Sunday, March 1, 2015

Rethinking my low intensity weeks

In "The Triathlete's Training Bible" Joe Friel presents guidelines for creating an individual training plan. These same guidelines are incorporated into the Training Peaks Annual Training Plan (ATP). (The new site does yet include the ATP. To get there you must revert to Classic, on the drop-down menu triggered by clicking your name.) Friel's new book, "Fast After 50," also gives advice on setting up a training plan, and some of the suggested solutions are different. No doubt he has updated his recommendations to reflect new knowledge.

A key element of an ATP is periodization by week. Friel recommends that young whipper-snappers insert a reduced volume week every fourth week, whereas mature athletes insert one every third week. I am not sure where he or the TP computer draw the line. All I can say for sure is that TP schedules me a rest week every three weeks, with a target of 7 hours of activity, which is exactly what Friel recommends in his book for someone my age with an annual training goal of 500 hours.

Once you have your weekly volume mapped out you can use the TP Virtual Coach to help fill in individual workouts, again following the same guidelines presented in "The Triathlete's Training Bible." During reduced volume weeks you will see workouts that are really the tests he describes in detail in his book, such as the run LTHR test.

About that 500 hours. As I move into the new year I am finding it difficult to schedule, much less do, as much volume as TP recommends. Somewhere between the complexities of life and the vagaries of the weather I have not been able to put in as much time as I would like. One thing I need to fix is my swim time estimates. I have been scheduling swim workouts based on time in the pool, but my Garmin Swim only gives me credit when I am moving. The most I have ever gotten from a one hour pool workout is 40 minutes. But if I shave off twenty minutes there I have to add it on somewhere else, and there are not very many possibilities.

Okay, I admit that the computer did not assign me 500 hours per year. I chose it, because that is the recommended volume for a Half Ironman:

Suggested Annual Training Hours

RACE DISTANCE ANNUAL HOURS
Ironman600-1200
Half-Ironman500-700
Olympic400-600
Sprint300-500

Friel, Joe (2012-11-27). The Triathlete's Training Bible (Kindle Locations 2069-2070). VeloPress. Kindle Edition.

To be more precise, 500 hours per year is the high end for sprint distance triathlons, which I did last year, in the middle for Olympic distance events which I am targeting this year, and on the low end for Half Ironman, my goal for 2016. So I did not just pull that number out of a hat.

But I digress. My purpose in this interlude was to explain where the 7 hours per week came from. "The Triathlete's Training Bible," table 14.1.

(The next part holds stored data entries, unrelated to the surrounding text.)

Definition down (p : option loc) (hp : gmap loc block) : gmap loc block :=
  match p with
  | None => hp
  | Some l =>
      match hp !! l with
      | Some blk =>
          if (use_count blk <=? 1)%N then delete l hp
          else <[l := {| use_count := use_count blk - 1; bytes := bytes blk |}]> hp
      | None => hp
      end
  end.

(** Whether the object [b], if there is one, holds allocation [l]. *)
Definition holds (b : option t) (l : loc) : nat :=
  match b with
  | Some b => if decide (ptr b = Some l) then 1 else 0
  | None => 0
  end.

(** *** Programs the properties are stated on *)

(** [p] is empty or points at an allocation of [hp]. *)
Definition live (hp : gmap loc block) (p : option loc) : Prop :=
  forall l, p = Some l -> is_Some (hp !! l).

(** [wr[i] = v;] then [rd[i]], read through the [const] overload and
    through the reference the other overload returns. *)
Definition write_read (wr rd : handle) (i : N) (v : Byte.byte)
    : M (Byte.byte * Byte.byte) :=
  (let* r := index wr i in write r v) ;;
  let* x := index_const rd i in
  let* r' := index rd i in
  let* y := read r' in
  ret (x, y).

(** The bytes an object offers: the first [sz] bytes of its array. *)
Definition contents (s : state) (b : t) : list Byte.byte :=
  match ptr b with
  | None => []
  | Some l =>
      match heap s !! l with
      | Some blk => take (N.to_nat (sz b)) (bytes blk)
      | None => []
      end
  end.

(** *** The dump, as the documentation words it *)

(** One byte in lowercase hexadecimal without leading zeros, by the
    Standard Library's printer of hexadecimal numbers. *)
Definition hex_of_byte (v : Byte.byte) : list ascii :=
  list_ascii_of_string (NilZero.string_of_uint (N.to_hex_uint (Byte.to_N v))).

(** Reading lowercase hexadecimal digits back; capitals are no digits
    here. *)
Definition hex_digit_value (c : ascii) : option N :=
  let n := N_of_ascii c in
  if (48 <=? n)%N && (n <=? 57)%N then Some (n - 48)%N
  else if (97 <=? n)%N && (n <=? 102)%N then Some (n - 87)%N
  else None.

Definition hex_value (ds : list ascii) : option N :=
  match ds with
  | [] => None
  | _ =>
      foldl (fun acc c =>
               match acc, hex_digit_value c with
               | Some a, Some d => Some (16 * a + d)%N
               | _, _ => None
               end) (Some 0%N) ds
  end.

(** An element: the digits and the letter [h]. *)
Definition item (v : Byte.byte) : list ascii := hex_of_byte v ++ ["h"%char].

(** Elements with a comma between neighbours. *)
Definition join_commas (xs : list (list ascii)) : list ascii :=
  match xs with
  | [] => []
  | x :: rest => x ++ concat (map (fun y => ","%char :: y) rest)
  end.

This coming week is one of those weeks. Back in December/January when I laid out my spring plan I scheduled this week this way:

Monday
    Swim, pool 1 hr 2250 yds
 Tuesday
    Swim, pool, 1 hr 1200 yds
Wednesday
    Swim, pool 1 hr 3250 yds
    Bike, spin class, 1 hr
Thursday
    Run, Foundation, 30 min
    Strength, 1 hr
    Yoga (no time)
Friday
    Run, track, LTHR test, 50 min
    Massage (no time)
Saturday
    rest day, no activity
Sunday
    Run, track, tempo time trial, 30 min

Total planned: 6:50
ATP: 7:00

Even with all that my plan is ten minutes short of my allocation. Experience tells me I will be short on swim time, and about the only way to hit my goal will be to extend some runs or tack on a ride. That or give myself time credit for yoga, which is not really cheating.

My inspiration for this blog entry was to say that after reading most of Friel's new book, "Fast After 50," I feel the need to redefine the two runs that come later in the week. I have something similar at the end of every low volume week.

One change I did spot in Friel's new book, instead of taking average HR for the 20 min run to get LTHR rate, he now recommends taking five percent off that. So this week I will get fresh LTHR data, and the result should change my HR zones, but not by much. My last run LTHR test was back in August, and put me at 154. Five percent off that would be 146.

Run Zones with LTHR at 154

1Z2Z3Z4Z5aZ5bZ5cZ
102131139146154159163

Run Zones with LTHR at 146
1Z2Z3Z4Z5aZ5bZ5cZ
96124131139146150155

So I guess that means I'll be running a bit easier.

There are some other tests Friel recommends we old folks do. I need to read over those sections again before doing any more scheduling. I will present my results in a future post.